EXERCISE:
Given the material below, output exactly the lines from the line with "intros Hl Hs. destruct (ncSegs" to the line with "destruct (Z.ltb_spec 0", both ends included, and no other lines.

==============================

(* ===== verification/TunTcp.v ===== *)
(** * The tunnel of the packet engine (tun2socks/tunnel)

    Connections of the network stack are handed to the tunnel, which dials the
    proxy and copies both ways until both sides are done.  The goroutines are
    steps of a relation: the hand-over through the queue and the copying of the
    two directions are interleaved in every possible way. *)

From S2P Require Import Prelude Errors Netip FakeIP IPPool Dns Stream NetConn Socks5 ProxyConn TunProxy TunRelay.
Local Open Scope Z_scope.

(** ** Addresses (addr.go) *)

(** A [net.Addr]: nil, one that knows its address and port, or only a text. *)
Inductive localAddr := LNil | LAddrPort (a : Addr) (port : Z) | LText (s : gostring).

Definition parseAddrString (s : gostring) : Addr * Z :=
  match ParseAddrPort s with
  | Some (a, port) => (a, port)
  | None => (AddrInvalid, 0)
  end.

Definition parseNetAddr (addr : localAddr) : Addr * Z :=
  match addr with
  | LNil => (AddrInvalid, 0)
  | LAddrPort a port => (a, port)
  | LText s => parseAddrString s
  end.

Definition parseTCPIPAddress (b : bytes) : Addr := default AddrInvalid (AddrFromSlice b).

(** [stack.TransportEndpointID] *)
Record endpointID := mkEndpointID {
  idLocalPort : Z;
  idLocalAddress : bytes;
  idRemotePort : Z;
  idRemoteAddress : bytes;
}.

(** The metadata of a session: the local end of the endpoint is where the
    application wanted to go. *)
Definition sessionMetadata (net : network) (id : endpointID) (mid : Addr * Z) : Metadata :=
  mkMetadata net (parseTCPIPAddress (idRemoteAddress id)) mid.1 (parseTCPIPAddress (idLocalAddress id))
    (idRemotePort id) mid.2 (idLocalPort id).

(** ** Copying (tcp.go) *)

Definition RelayBufferSize : Z := 20 * 1024.

(** How long the other direction may go on when one has ended. *)
Definition tcpWaitTimeout : Z := 60 * second.

(** Where a copying goroutine is: about to read, about to write what it read
    (with the error that came with it), or done, since when and whether the read
    deadline ended it. *)
Inductive copier := Reading | Writing (b : bytes) (er : option error) | Finished (since : Z) (cut : bool).

Definition isFinished (c : copier) : bool := match c with Finished _ _ => true | _ => false end.

(** [pipe]: the two connections and the two goroutines; [half] says which sides
    were closed for writing.  The remote side is tracked under [id]. *)
Record pipeState := mkPipe {
  pOrigin : netConn;
  pRemote : netConn;
  pUp : copier;
  pDown : copier;
  pHalfRemote : bool;
  pHalfOrigin : bool;
  pManager : manager;
  pNow : Z;
}.

(** After a [Read]: write what came; without bytes go on, or end with the error. *)
Definition afterRead (now : Z) (b : bytes) (er : option error) : copier :=
  if 0 <? zlen b then Writing b er else match er with Some _ => Finished now false | None => Reading end.

(** After a [Write]: a failed write ends the copy, and so does the error that
    came with the bytes. *)
Definition afterWrite (now : Z) (ew er : option error) : copier :=
  match ew, er with None, None => Reading | _, _ => Finished now false end.

(** The goroutine of the other direction, when it ends, sets the read deadline of
    the connection this one reads from. *)
Definition readDeadline (other : copier) : option Z :=
  match other with Finished since _ => Some (since + tcpWaitTimeout) | _ => None end.

Definition inTime (now : Z) (deadline : option Z) : Prop := ∀ d, deadline = Some d → now < d.

Section Pipe.
(** The session, and whether the remote and the origin have a [CloseWrite]. *)
Context (id : Z) (canRemote canOrigin : bool).

(** The half-close at the end of a direction, where the connection can do it. *)
Definition closesWrite (can : bool) (c : copier) : bool := can && isFinished c.

Inductive pipeStep : pipeState → pipeState → Prop :=
| up_read o r d ho hr m now now' b er o' :
    now ≤ now' → inTime now' (readDeadline d) → netRead RelayBufferSize o = (b, er, o') →
    pipeStep (mkPipe o r Reading d hr ho m now)
      (mkPipe o' r (afterRead now' b er) d (hr || closesWrite canRemote (afterRead now' b er)) ho m now')
| up_timeout o r d ho hr m now now' dl :
    now ≤ now' → readDeadline d = Some dl → dl ≤ now' →
    pipeStep (mkPipe o r Reading d hr ho m now)
      (mkPipe o r (Finished now' true) d (hr || closesWrite canRemote (Finished now' true)) ho m now')
| up_write o r b er d hr ho m now now' ew r' :
    now ≤ now' → netWrite b r = (ew, r') →
    pipeStep (mkPipe o r (Writing b er) d hr ho m now)
      (mkPipe o r' (afterWrite now' ew er) d (hr || closesWrite canRemote (afterWrite now' ew er)) ho
        (trackWrite id (if ew then 0 else zlen b) m) now')
| down_read o r u hr ho m now now' b er r' :
    now ≤ now' → inTime now' (readDeadline u) → netRead RelayBufferSize r = (b, er, r') →
    pipeStep (mkPipe o r u Reading hr ho m now)
      (mkPipe o r' u (afterRead now' b er) hr (ho || closesWrite canOrigin (afterRead now' b er)) (trackRead id (zlen b) m) now')
| down_timeout o r u hr ho m now now' dl :
    now ≤ now' → readDeadline u = Some dl → dl ≤ now' →
    pipeStep (mkPipe o r u Reading hr ho m now)
      (mkPipe o r u (Finished now' true) hr (ho || closesWrite canOrigin (Finished now' true)) (trackRead id 0 m) now')
| down_write o r u b er hr ho m now now' ew o' :
    now ≤ now' → netWrite b o = (ew, o') →
    pipeStep (mkPipe o r u (Writing b er) hr ho m now)
      (mkPipe o' r u (afterWrite now' ew er) hr (ho || closesWrite canOrigin (afterWrite now' ew er)) m now').
End Pipe.

(** ** Both directions arrive *)

Definition inflight (c : copier) : bytes := match c with Writing b _ => b | _ => [] end.

(** What a direction has still to copy: [inp] is what its source will give. *)
Definition copierOK (c : copier) (inp : list bytes) : Prop :=
  match c with
  | Reading => True
  | Writing b er => b ≠ [] ∧ er = None
  | Finished _ cut => cut = false → inp = []
  end.

Definition work (c : copier) (inp : list bytes) : nat :=
  let n := (length inp + length (concat inp))%nat in
  match c with Reading => 2 * n + 1 | Writing _ _ => 2 * n + 2 | Finished _ _ => 0 end.

Lemma netRead_cases len c : 1 ≤ len → segsOK (ncSegs c) →
  (ncSegs c = [] ∧ netRead len c = ([], Some (ncEnd c), c)) ∨
  ∃ b segs', netRead len c = (b, None, setSegs c segs') ∧ b ≠ [] ∧ concat (ncSegs c) = b ++ concat segs' ∧
    segsOK segs' ∧ (length segs' ≤ length (ncSegs c))%nat.
Proof.
  intros Hl Hs. destruct (ncSegs c) as [|seg segs] eqn:E.
  - left. split; [done|]. unfold netRead. rewrite E. destruct (Z.leb_spec len 0); [lia|done].
  - right. assert (willRead (mkNet (ncSegs c) errEOF (ncOut c) (ncFail c)) (concat (ncSegs c))) as Hw by (by rewrite E).
    apply Forall_cons in Hs as [Hseg Hs]. destruct (netRead_some len _ _ Hl Hw) as (b & rest & c' & Er & Hb & _ & Hc & (Hs' & Hc' & _) & _ & _ & _ & Hlen).
    { rewrite E. by destruct seg. }
    exists b, (ncSegs c'). cbn [ncSegs] in Hlen. rewrite E in Hlen, Hc. cbn [concat]. cbn [concat] in Hc. rewrite Hc, Hc'.
    split; [|done]. revert Er. unfold netRead. cbn [ncSegs]. rewrite E. destruct (Z.leb_spec len 0); [lia|].
    destruct (zlen seg <=? len); by intros [= <- <-].
Qed.

Lemma copier_read now len c : 1 ≤ len → segsOK (ncSegs c) →
  ∃ b er segs', netRead len c = (b, er, setSegs c segs') ∧ segsOK segs' ∧ copierOK (afterRead now b er) segs' ∧
    concat (ncSegs c) = inflight (afterRead now b er) ++ concat segs' ∧
    (work (afterRead now b er) segs' < work Reading (ncSegs c))%nat ∧ zlen b = zlen (inflight (afterRead now b er)) ∧
    ∀ t, afterRead now b er ≠ Finished t true.
Proof.
  intros Hl Hs. destruct (netRead_cases len c Hl Hs) as [(E & ->)|(b & segs' & -> & Hb & Hc & Hs' & Hlen)].
  - exists [], (Some (ncEnd c)), []. split_and!; [|by apply Forall_nil|done|by rewrite E
      |change (work (Finished now false) [] < work Reading (ncSegs c))%nat; cbn; lia|done|done].
    f_equal. destruct c. cbn in *. by subst.
  - exists b, None, segs'. split; [done|]. split; [done|]. unfold afterRead. pose proof (zlen_pos b Hb).
    destruct (Z.ltb_spec 0 (zlen b)); [|lia]. cbn. rewrite Hc, length_app. split_and!; [done..| |done|done].
    destruct b; [done|]. cbn [length]. lia.
Qed.

(** A direction the deadline has cut: the other one had ended, and not by a
    deadline, at least the wait before. *)
Definition cutOK (c other : copier) : Prop :=
  ∀ t, c = Finished t true → ∃ t', other = Finished t' false ∧ t' + tcpWaitTimeout ≤ t.

Section Delivery.
Context (id : Z) (canRemote canOrigin : bool) (dataUp dataDown : bytes) (m0 : manager).

Record pipeInv (s : pipeState) : Prop := mkPipeInv {
  pi_quiet : quietWrites (pOrigin s) ∧ quietWrites (pRemote s);
  pi_segs : segsOK (ncSegs (pOrigin s)) ∧ segsOK (ncSegs (pRemote s));
  pi_up : dataUp = concat (ncOut (pRemote s)) ++ inflight (pUp s) ++ concat (ncSegs (pOrigin s));
  pi_down : dataDown = concat (ncOut (pOrigin s)) ++ inflight (pDown s) ++ concat (ncSegs (pRemote s));
  pi_copiers : copierOK (pUp s) (ncSegs (pOrigin s)) ∧ copierOK (pDown s) (ncSegs (pRemote s));
  pi_cut : cutOK (pUp s) (pDown s) ∧ cutOK (pDown s) (pUp s);
  pi_half : pHalfRemote s = canRemote && isFinished (pUp s) ∧ pHalfOrigin s = canOrigin && isFinished (pDown s);
  pi_totals : mg_upTotal (pManager s) = i64 (mg_upTotal m0 + zlen (concat (ncOut (pRemote s)))) ∧
    mg_downTotal (pManager s) = i64 (mg_downTotal m0 + zlen (concat (ncOut (pOrigin s)) ++ inflight (pDown s)));
}.

Definition pipeWork (s : pipeState) : nat :=
  work (pUp s) (ncSegs (pOrigin s)) + work (pDown s) (ncSegs (pRemote s)).

(** A goroutine that has not ended was not cut, and then neither was the other. *)
Lemma cutOK_step c c' other : isFinished c = false → cutOK other c → (∀ t, c' ≠ Finished t true) →
  cutOK c' other ∧ cutOK other c'.
Proof.
  intros Hc Ho Hc'. split; [by intros t ->; destruct (Hc' t)|].
  intros t E. destruct (Ho t E) as (t' & -> & _). done.
Qed.

Lemma cutOK_timeout c other now dl : isFinished c = false → cutOK other c → readDeadline other = Some dl → dl ≤ now →
  cutOK (Finished now true) other ∧ cutOK other (Finished now true).
Proof.
  intros Hc Ho Hd Hle. destruct other as [| |since cut]; try done. injection Hd as <-. split.
  - intros t [= <-]. exists since. split; [|done]. destruct cut; [|done]. destruct (Ho since eq_refl) as (t' & -> & _). done.
  - intros t [= -> ->]. destruct (Ho t eq_refl) as (t' & -> & _). done.
Qed.

Lemma afterWrite_quiet now : afterWrite now None None = Reading.
Proof. done. Qed.

Lemma pipe_step_inv s s' : pipeInv s → pipeStep id canRemote canOrigin s s' → pipeInv s' ∧ (pipeWork s' < pipeWork s)%nat.
Proof.
  intros [[Hqo Hqr] [Hso Hsr] Hu Hd [Hcu Hcd] [Hk1 Hk2] [Hh1 Hh2] [Ht1 Ht2]] Hstep.
  destruct Hstep as [o r d ho hr m now now' b er o' _ Hin E|o r d ho hr m now now' dl _ Hdl Hle|o r b er d hr ho m now now' ew r' _ E
    |o r u hr ho m now now' b er r' _ Hin E|o r u hr ho m now now' dl _ Hdl Hle|o r u b er hr ho m now now' ew o' _ E]; cbn in *;
    rewrite ?andb_false_r in *.
  - destruct (copier_read now' RelayBufferSize o ltac:(done) Hso) as (b1 & er1 & segs & E1 & Hs1 & Hc1 & Hcat & Hw & _ & Hnc).
    rewrite E in E1. injection E1 as -> -> ->.
    split; [|unfold pipeWork; cbn in *; lia].
    split; cbn; try done; [by rewrite Hu, Hcat|by apply (cutOK_step Reading)|by rewrite Hh1].
  - split; [|unfold pipeWork; cbn in *; lia]. split; cbn; try done; [by apply (cutOK_timeout Reading _ _ dl)|by rewrite Hh1].
  - rewrite netWrite_quiet in E by done. injection E as <- <-. destruct Hcu as [Hb ->].
    split; [|unfold pipeWork; cbn; lia]. split; cbn; rewrite ?andb_false_r; try done.
    + rewrite Hu, concat_app. cbn. by rewrite app_nil_r, <- app_assoc.
    + by apply (cutOK_step (Writing b None)).
    + unfold closesWrite. by rewrite Hh1, andb_false_r.
    + split; [|done]. rewrite Ht1, i64_add, concat_app. cbn. rewrite app_nil_r, zlen_app. f_equal. lia.
  - destruct (copier_read now' RelayBufferSize r ltac:(done) Hsr) as (b1 & er1 & segs & E1 & Hs1 & Hc1 & Hcat & Hw & Hz & Hnc).
    rewrite E in E1. injection E1 as -> -> ->.
    split; [|unfold pipeWork; cbn in *; lia].
    split; cbn; try done; [by rewrite Hd, Hcat|by apply and_comm, (cutOK_step Reading)|by rewrite Hh2|].
    split; [done|]. rewrite Ht2, i64_add, app_nil_r, zlen_app, Hz. f_equal. lia.
  - split; [|unfold pipeWork; cbn in *; lia]. split; cbn; try done; [by apply and_comm, (cutOK_timeout Reading _ _ dl)|by rewrite Hh2|].
    split; [done|]. by rewrite Ht2, i64_add, Z.add_0_r.
  - rewrite netWrite_quiet in E by done. injection E as <- <-. destruct Hcd as [Hb ->].
    split; [|unfold pipeWork; cbn; lia]. split; cbn; rewrite ?andb_false_r; try done.
    + rewrite Hd, concat_app. cbn. by rewrite app_nil_r, <- app_assoc.
    + by apply and_comm, (cutOK_step (Writing b None)).
    + unfold closesWrite. by rewrite Hh2, andb_false_r.
    + split; [done|]. rewrite Ht2, concat_app. cbn. by rewrite !app_nil_r.
Qed.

==============================

YOUR RESPONSE:
  intros Hl Hs. destruct (ncSegs c) as [|seg segs] eqn:E.
  - left. split; [done|]. unfold netRead. rewrite E. destruct (Z.leb_spec len 0); [lia|done].
  - right. assert (willRead (mkNet (ncSegs c) errEOF (ncOut c) (ncFail c)) (concat (ncSegs c))) as Hw by (by rewrite E).
    apply Forall_cons in Hs as [Hseg Hs]. destruct (netRead_some len _ _ Hl Hw) as (b & rest & c' & Er & Hb & _ & Hc & (Hs' & Hc' & _) & _ & _ & _ & Hlen).
    { rewrite E. by destruct seg. }
    exists b, (ncSegs c'). cbn [ncSegs] in Hlen. rewrite E in Hlen, Hc. cbn [concat]. cbn [concat] in Hc. rewrite Hc, Hc'.
    split; [|done]. revert Er. unfold netRead. cbn [ncSegs]. rewrite E. destruct (Z.leb_spec len 0); [lia|].
    destruct (zlen seg <=? len); by intros [= <- <-].
Qed.

Lemma copier_read now len c : 1 ≤ len → segsOK (ncSegs c) →
  ∃ b er segs', netRead len c = (b, er, setSegs c segs') ∧ segsOK segs' ∧ copierOK (afterRead now b er) segs' ∧
    concat (ncSegs c) = inflight (afterRead now b er) ++ concat segs' ∧
    (work (afterRead now b er) segs' < work Reading (ncSegs c))%nat ∧ zlen b = zlen (inflight (afterRead now b er)) ∧
    ∀ t, afterRead now b er ≠ Finished t true.
Proof.
  intros Hl Hs. destruct (netRead_cases len c Hl Hs) as [(E & ->)|(b & segs' & -> & Hb & Hc & Hs' & Hlen)].
  - exists [], (Some (ncEnd c)), []. split_and!; [|by apply Forall_nil|done|by rewrite E
      |change (work (Finished now false) [] < work Reading (ncSegs c))%nat; cbn; lia|done|done].
    f_equal. destruct c. cbn in *. by subst.
  - exists b, None, segs'. split; [done|]. split; [done|]. unfold afterRead. pose proof (zlen_pos b Hb).
    destruct (Z.ltb_spec 0 (zlen b)); [|lia]. cbn. rewrite Hc, length_app. split_and!; [done..| |done|done].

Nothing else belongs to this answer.